## Exercise instructions
Check the lines of the listing below for the word "PInf", and state only how many have it.

## Provided data
BEGIN

(** * IDXV30 value index: a shallow embedding of [idx_value_30.py]

    The development follows the class [IDXVAL30] method by method.

    - A float64 is idealised as an exact rational extended with the three
      IEEE special values (no rounding error, no signed zero), so that the
      difference between numpy arithmetic (a division by zero yields
      [nan]/[inf]) and Python arithmetic (it raises [ZeroDivisionError])
      stays visible.
    - A pandas [DataFrame] is a header of numeric column names, in
      insertion order, and a list of labelled rows; the leading [ticker]
      column is a field of the row.
    - A method of the class is a function from the object state to an
      [outcome]: a new state, a raised exception, or [OutOfFuel] for the
      [while True] loop of [_get_each_weight] cut after a number of rounds.
    - [yf.Tickers] and [np.sqrt] are not part of the repository; they are
      variables of the section that holds the methods.
    - [sort_values] is a stable sort here: rows of equal key keep the order
      of the table, which pandas' default sort leaves open.
    - The two cutoff ranks of [_winsorisation] are the one place where the
      rounding of a float64 product could change an integer; for the
      default alpha they are computed a second time in binary64 and
      compared with the exact ones.

    The definitions come first, then the lemmas about them, then the claims
    of the specification (C1 to C10) and further properties of the methods
    (X1 to X21). *)

From Stdlib Require Import ZArith QArith Qround Qabs List String Ascii Bool.
From Stdlib Require Import Lia Lqa Permutation Sorted.
From Stdlib Require Import PrimFloat.
From Stdlib Require FloatOps SpecFloat Uint63.
Import ListNotations.

(* ================================================================== *)
(** * Exceptions and outcomes *)

Inductive exn : Type :=
| KeyError (key : string)
| IndexError
| ValueError
| TypeError
| ZeroDivisionError
| AttributeError (attr : string).

(** The class name of an exception and the argument it carries, as a caller
    that catches it can observe them. *)
Definition exn_class (e : exn) : string :=
  match e with
  | KeyError _ => "KeyError"
  | IndexError => "IndexError"
  | ValueError => "ValueError"
  | TypeError => "TypeError"
  | ZeroDivisionError => "ZeroDivisionError"
  | AttributeError _ => "AttributeError"
  end%string.

Definition exn_arg (e : exn) : string :=
  match e with
  | KeyError k => k
  | AttributeError a => a
  | _ => ""
  end%string.

Inductive outcome (A : Type) : Type :=
| Ret (a : A)
| Raise (e : exn)
| OutOfFuel.

Arguments Ret {A} a.
Arguments Raise {A} e.
Arguments OutOfFuel {A}.

Definition bind {A B : Type} (m : outcome A) (k : A -> outcome B) : outcome B :=
  match m with
  | Ret a => k a
  | Raise e => Raise e
  | OutOfFuel => OutOfFuel
  end.

Notation "x <- m ;; k" := (bind m (fun x => k))
  (at level 61, m at next level, right associativity).

(** [for x in l: acc = f(acc, x)], where the body may raise. *)
Fixpoint foldM {A S : Type} (f : S -> A -> outcome S) (l : list A) (s : S)
  : outcome S :=
  match l with
  | [] => Ret s
  | x :: l' => s' <- f s x ;; foldM f l' s'
  end.

Definition raises {A : Type} (m : outcome A) : Prop := exists e, m = Raise e.

(* ================================================================== *)
(** * Numbers *)

(** float64, idealised. *)
Inductive f64 : Type :=
| Fin (q : Q)
| PInf
| NInf
| NaN.

Definition Qlt_bool (a b : Q) : bool := negb (Qle_bool b a).

Definition is_nan (x : f64) : bool :=
  match x with NaN => true | _ => false end.

Definition is_finite (x : f64) : bool :=
  match x with Fin _ => true | _ => false end.

Definition fneg (x : f64) : f64 :=
  match x with
  | Fin q => Fin (- q)
  | PInf => NInf
  | NInf => PInf
  | NaN => NaN
  end.

Definition fadd (x y : f64) : f64 :=
  match x, y with
  | NaN, _ | _, NaN => NaN
  | Fin a, Fin b => Fin (a + b)
  | PInf, NInf | NInf, PInf => NaN
  | PInf, _ | _, PInf => PInf
  | NInf, _ | _, NInf => NInf
  end.

Definition fsub (x y : f64) : f64 := fadd x (fneg y).

(** The sign of a non-NaN value: -1, 0 or 1. *)
Definition fsign (x : f64) : Z :=
  match x with
  | Fin q => Z.sgn (Qnum q)
  | PInf => 1
  | NInf => (-1)
  | NaN => 0
  end.

Definition inf_of_sign (s : Z) : f64 :=
  match s with
  | Z0 => NaN
  | Zpos _ => PInf
  | Zneg _ => NInf
  end.

Definition fmul (x y : f64) : f64 :=
  match x, y with
  | NaN, _ | _, NaN => NaN
  | Fin a, Fin b => Fin (a * b)
  | _, _ => inf_of_sign (fsign x * fsign y)
  end.

(** numpy's [/]: no exception, [0/0 = nan], [x/0 = +-inf]. *)
Definition fdiv (x y : f64) : f64 :=
  match x, y with
  | NaN, _ | _, NaN => NaN
  | Fin a, Fin b =>
      if Qeq_bool b 0 then inf_of_sign (Z.sgn (Qnum a)) else Fin (a / b)
  | Fin _, _ => Fin 0
  | _, Fin b => inf_of_sign (fsign x * (if Qlt_bool b 0 then (-1) else 1))
  | _, _ => NaN
  end.

(** Python's [/] on numbers: a zero divisor raises. *)
Definition py_div (x y : f64) : outcome f64 :=
  match y with
  | Fin b => if Qeq_bool b 0 then Raise ZeroDivisionError else Ret (fdiv x y)
  | _ => Ret (fdiv x y)
  end.

(** [x > y]; any comparison with [nan] is false. *)
Definition fgt (x y : f64) : bool :=
  match x, y with
  | NaN, _ | _, NaN => false
  | Fin a, Fin b => Qlt_bool b a
  | PInf, PInf => false
  | PInf, _ => true
  | Fin _, NInf => true
  | _, _ => false
  end.

(** The order [sort_values] uses: ascending, [nan] last. *)
Definition fle_sort (x y : f64) : bool :=
  match x, y with
  | _, NaN => true
  | NaN, _ => false
  | _, _ => negb (fgt x y)
  end.

(** Round half to even, the rule of [np.round]. *)
Definition round_half_even (q : Q) : Z :=
  let f := Qfloor q in
  let r := q - inject_Z f in
  if Qlt_bool r (1 # 2) then f
  else if Qlt_bool (1 # 2) r then (f + 1)%Z
  else if Z.even f then f else (f + 1)%Z.

Definition np_round (x : f64) (d : nat) : f64 :=
  match x with
  | Fin q =>
      let s := Z.pow 10 (Z.of_nat d) in
      Fin (Qmake (round_half_even (q * inject_Z s)) (Z.to_pos s))
  | _ => x
  end.

(** [int(x)] on a float: truncation toward zero. *)
Definition py_int (q : Q) : Z := Z.quot (Qnum q) (Zpos (Qden q)).

(** [range(lo, hi)]. *)
Definition py_range (lo hi : Z) : list Z :=
  map (fun k => (lo + Z.of_nat k)%Z) (seq 0 (Z.to_nat (hi - lo))).

(** pandas reductions skip [nan] ([skipna=True]). *)
Definition series_sum (l : list f64) : f64 :=
  fold_left fadd (filter (fun x => negb (is_nan x)) l) (Fin 0).

Definition count_valid (l : list f64) : nat :=
  List.length (filter (fun x => negb (is_nan x)) l).

Definition of_nat (n : nat) : f64 := Fin (inject_Z (Z.of_nat n)).

Definition series_mean (l : list f64) : f64 :=
  fdiv (series_sum l) (of_nat (count_valid l)).

(* ================================================================== *)
(** * Lists, the way Python indexes them *)

(** A stable insertion sort: [x] goes before the first element it is
    [leb] to, so equal keys keep their order of arrival. *)
Fixpoint insert_by {A : Type} (leb : A -> A -> bool) (x : A) (l : list A)
  : list A :=
  match l with
  | [] => [x]
  | y :: l' => if leb x y then x :: y :: l' else y :: insert_by leb x l'
  end.

Fixpoint sort_by {A : Type} (leb : A -> A -> bool) (l : list A) : list A :=
  match l with
  | [] => []
  | x :: l' => insert_by leb x (sort_by leb l')
  end.

(** A position as [iloc] reads it: negative positions count from the end,
    anything outside raises. *)
Definition iloc_pos (n : nat) (i : Z) : outcome nat :=
  if ((0 <=? i) && (i <? Z.of_nat n))%Z then Ret (Z.to_nat i)
  else if ((- Z.of_nat n <=? i) && (i <? 0))%Z then Ret (Z.to_nat (Z.of_nat n + i))
  else Raise IndexError.

Fixpoint set_nth {A : Type} (k : nat) (v : A) (l : list A) : list A :=
  match l, k with
  | [], _ => []
  | _ :: l', O => v :: l'
  | x :: l', S k' => x :: set_nth k' v l'
  end.

Fixpoint index_of (s : string) (l : list string) : option nat :=
  match l with
  | [] => None
  | x :: l' => if String.eqb x s then Some O
               else option_map S (index_of s l')
  end.

Definition mem_str (s : string) (l : list string) : bool :=
  existsb (String.eqb s) l.

(** [sub in s]. *)
Definition contains (sub s : string) : bool :=
  match String.index 0 sub s with Some _ => true | None => false end.

(* ================================================================== *)
(** * Series and data frames *)

(** A float Series: values with their index labels. *)
Definition Series : Type := list (nat * f64).

Record Row : Type := mkRow {
  label : nat;
  ticker : string;
  vals : list f64
}.

Record DataFrame : Type := mkDF {
  columns : list string;
  rows : list Row
}.

Definition tickers_of (df : DataFrame) : list string := map ticker (rows df).

Definition nrows (df : DataFrame) : nat := List.length (rows df).

(** Every row carries one value per column. *)
Definition wf_df (df : DataFrame) : Prop :=
  Forall (fun r => List.length (vals r) = List.length (columns df)) (rows df).

(** [df[name]], by position. *)
Definition get_col (name : string) (df : DataFrame) : outcome (list f64) :=
  match index_of name (columns df) with
  | Some k => Ret (map (fun r => nth k (vals r) NaN) (rows df))
  | None => Raise (KeyError name)
  end.

(** [df[name]] as a Series. *)
Definition get_series (name : string) (df : DataFrame) : outcome Series :=
  match index_of name (columns df) with
  | Some k => Ret (map (fun r => (label r, nth k (vals r) NaN)) (rows df))
  | None => Raise (KeyError name)
  end.

Definition row_put (k : option nat) (v : f64) (r : Row) : Row :=
  match k with
  | Some k => mkRow (label r) (ticker r) (set_nth k v (vals r))
  | None => mkRow (label r) (ticker r) (vals r ++ [v])
  end.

END

## Response to this task
9